Covid-19 2.0 taught some financial lessons, always remember

This year, when everything seemed to be returning to normal, then the second wave of Corona knocked. Although the government tried its best to help the people troubled by this second wave of the pandemic, the second blow of this pandemic has left behind a lot for us to learn. This lesson is not only telling us ways to strengthen our financial position, but it has also been taught us the qualities to emerge from any such setbacks in future.

The fruit of patience is sweet

The first lesson we learn from this shock is that the fruit of patience is sweet. After the first wave of Corona, we did not get to see the effect of sudden shock to the market in its second wave. The market seems to be putting us on highs continuously. This teaches us that long-term investments in equities are often rewarding.

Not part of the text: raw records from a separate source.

(** The world after a reading of the clock, and the time that was read. *)
Definition ticked (w : bworld) : bworld :=
  set_top (set_base (next_read (t_base (b_top w))) (b_top w)) w.
Definition time_of (w : bworld) : Z := clock (w_reads (t_base (b_top w))).

Lemma run_now {A} (k : Z -> BApp A) w : run (pbind now k) w = run (k (time_of w)) (ticked w).
Proof. done. Qed.

(** A header that is accepted: its timestamp and its signature, of the body. *)
Definition accepted (key : webhook_key) (signature rawBody : option string) (at_ : Z) : Prop :=
  exists header timestamp sig body ms,
    signature = Some header /\ rawBody = Some body /\
    find_part "t=" (split_on "," header) = Some timestamp /\
    find_part "v0=" (split_on "," header) = Some sig /\
    parseInt10 timestamp = Fin ms /\ skewed at_ ms (timestampSkewMs bridgeConfig) = false /\
    verify_rsa_sha256 (publicKeys bridgeConfig key) (sha256_hex (timestamp +:+ "." +:+ body)) sig = Ok true.

Lemma nonempty_opt_Some o s : nonempty_opt o = Some s -> o = Some s.
Proof. destruct o as [s'|]; [|done]. cbn. destruct (nonempty s'); [|done]. by intros [= ->]. Qed.

(** C27: a request reaches a handler of Bridge's webhooks only with a signature of
    its body that verifies under the key of the route and is not too old;
    otherwise it is refused and nothing changes. *)
Theorem signature_required (key : webhook_key) (signature rawBody : option string) (next : BApp http_answer)
    (w : bworld) :
  let r := run (verifyBridgeSignature key signature rawBody next) w in
  (accepted key signature rawBody (time_of w) /\ (r = run next (ticked w))) \/
  (exists (status : Z) (message : string), (status = 401 \/ status = 500) /\ r.1 = Ok (reply status "error" message) /\
     b_store r.2 = b_store w /\ t_rows (b_top r.2) = t_rows (b_top w) /\
     t_redis (b_top r.2) = t_redis (b_top w) /\ w_paid (t_base (b_top r.2)) = w_paid (t_base (b_top w))).
Proof.
  unfold verifyBridgeSignature. destruct (nonempty_opt signature) as [header|] eqn:Hh; [|right; eauto 10].
  apply nonempty_opt_Some in Hh as ->. cbv zeta.
  destruct (find_part "t=" _) as [timestamp|] eqn:Ht; [|right; eauto 10].
  destruct (find_part "v0=" _) as [sig|] eqn:Hs; [|right; eauto 10]. rewrite run_now.
  destruct (parseInt10 timestamp) as [ms|neg|] eqn:Hms; [|right; eauto 10..].
  destruct (skewed _ ms _) eqn:Hsk; [right; eauto 10|].
  destruct (nonempty_opt rawBody) as [body|] eqn:Hb; [|right; eauto 10]. apply nonempty_opt_Some in Hb as ->.
  destruct (verify_rsa_sha256 _ _ sig) as [[]|e|e] eqn:Hv; [left|right; eauto 10..].
  split; [|done]. by exists header, timestamp, sig, body, ms.
Qed.

(** ** Replays *)

Definition may_replay (remoteAddress ip authorization : option string) : Prop :=
  (isLoopbackIp remoteAddress = true \/
   isReplayIpAllowed (nullish ip remoteAddress) (env_replayAllowedIps bridgeConfig) = true) /\
  nonempty configured_secret = true /\ (configured_secret ∉ WEAK_REPLAY_SECRETS) /\
  bearer_token authorization = configured_secret.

It is not the right strategy to panic and exit the market in case of a sudden bad situation. During the first shock of Corona in March 2020, the market saw a huge drop and most of the investors panicked and exited the market converting their notional loss into real loss. Those who remain in the market even in these bad times are in big advantage today. So we should invest in equities with patience for long term.

don’t expect too much

With the progress of vaccination, there has been an excessive expectation among many people and they feel that the danger is completely averted but the truth is not. Corona is still among us and we must follow all the safety protocols. Same is the case with equity market which has given us strong returns but now the possibility of a near term correction cannot be ruled out.

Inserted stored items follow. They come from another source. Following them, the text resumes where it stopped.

#[local] Hint Resolve calm_mark calm_downgrade calm_createVirtualAccount calm_requestWithdrawal
  calm_initiateWithdrawal calm_transferHandler calm_depositHandler calm_externalHandler
  calm_receiveHandler calm_reconcileDeposits calm_reconcileWithdrawals : invites_calm.

Lemma safe_pay_both k id a i seq amount funding inviter invitee :
  safe inv (fun _ _ => True) k (pay_both a i seq amount funding inviter invitee) (Holding id 0).
Proof.
  unfold pay_both. cbv zeta. apply safe_step; [calm_tac|]. intros w1. apply safe_step; [calm_tac|]. intros w2.
  apply safe_pay_step; [lia|]. intros v1 m Hm. apply safe_pay_step; [lia|]. intros v2 m' Hm'.
  apply safe_quietly; [calm_tac| |done|done]. intros at_. apply safe_step; [calm_tac|]. intros _.
  eapply safe_mono; [|apply quietly_bind]; [done|calm_tac|calm_tac].
Qed.

Lemma safe_award_claimed k id a i : safe inv (fun _ _ => True) k (award_claimed a i) (Holding id 0).
Proof.
  unfold award_claimed. cbv zeta. apply safe_step; [calm_tac|]. intros seq. destruct (_ <=? 0).
  - apply safe_step; [calm_tac|]. done.
  - apply safe_step; [calm_tac|]. intros [e|acc]; [apply safe_step; [calm_tac|done]|].
    apply safe_step; [calm_tac|]. intros wallets. destruct (rewards_wallet wallets) as [f|];
      [apply safe_pay_both|apply safe_step; [calm_tac|done]].
Qed.

Lemma safe_award k a : safe inv (fun _ _ => True) k (awardReferralRewardOnKycApproval a) Apart.
Proof.
  unfold awardReferralRewardOnKycApproval. eapply (safe_catch _ (fun _ _ => True)); [|by intros g [] _].
  destruct (negb referral_enabled); [done|]. apply safe_quietly; [calm_tac| |done|done]. intros [j|]; [done|].
  apply safe_quietly; [calm_tac| |done|done]. intros [p|]; [|done].
  apply safe_quietly; [calm_tac| |done|done]. intros at_.
  eapply safe_bind; [apply safe_claim|]. intros g [[i|]|e|e] Hg; [|done..]. rewrite Hg. apply safe_award_claimed.
Qed.

Lemma safe_kycHandler k body : safe inv (fun _ _ => True) k (kycHandler body) Apart.
Proof.
  unfold kycHandler. destruct (event_object body) as [obj|]; [|done]. cbv zeta. destruct (_ || _); [done|].
  eapply (safe_catch _ (fun _ _ => True)); [|by intros g [] _].
  apply safe_quietly; [calm_tac| |done|done]. intros _.
  apply safe_quietly; [calm_tac| |done|done]. intros lock. destruct (is_inl lock); [done|].
  apply safe_quietly; [calm_tac| |done|done]. intros [e|acc]; [done|].
  destruct (next_kyc_status _) as [next|]; [|done].
  apply safe_quietly; [calm_tac| |done|done]. intros [e|t]; [done|]. destruct (negb _); [done|].
  apply safe_quietly; [calm_tac| |done|done]. intros _.
  eapply (safe_bind _ (fun _ _ => True)); [|by intros g [] _].
  destruct (bool_decide _); [|done]. apply safe_quietly; [calm_tac| |done|done]. intros _. apply safe_award.
Qed.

The market has become very hot, now it also needs to cool down a bit. Hence, you should not expect very high returns from your portfolio now. Investors are advised to stick to a SIP plan to avoid heavy market volatility and take advantage of Rupee Cost Averaging.

Do not rely on market tips

During the Corona epidemic, all the social media were seen floating on social media to deal with the virus. All of these methods are such that adopting them can increase all your troubles. This lesson also applies to the market. In the event of a boom in the market, we get to see a slew of profitable bets and tips. Investors are advised to stay away from such advice. Even the most knowledgeable investor cannot predict the movement of the market, so stick to the time tested strategy of choosing quality stocks in the market and staying in them for a long time. Don’t try to tie the market. Keep in mind that the longer you stay in the market to win, the more likely you are to profit.

Now the effect of the second wave of Corona seems to be over. The economy also seems to be on track. In such a situation, it is expected that the market will be seen achieving new heights in the coming days. In such a situation, prudence and disciplined investment will be the basic mantra to take you on the path of financial prosperity.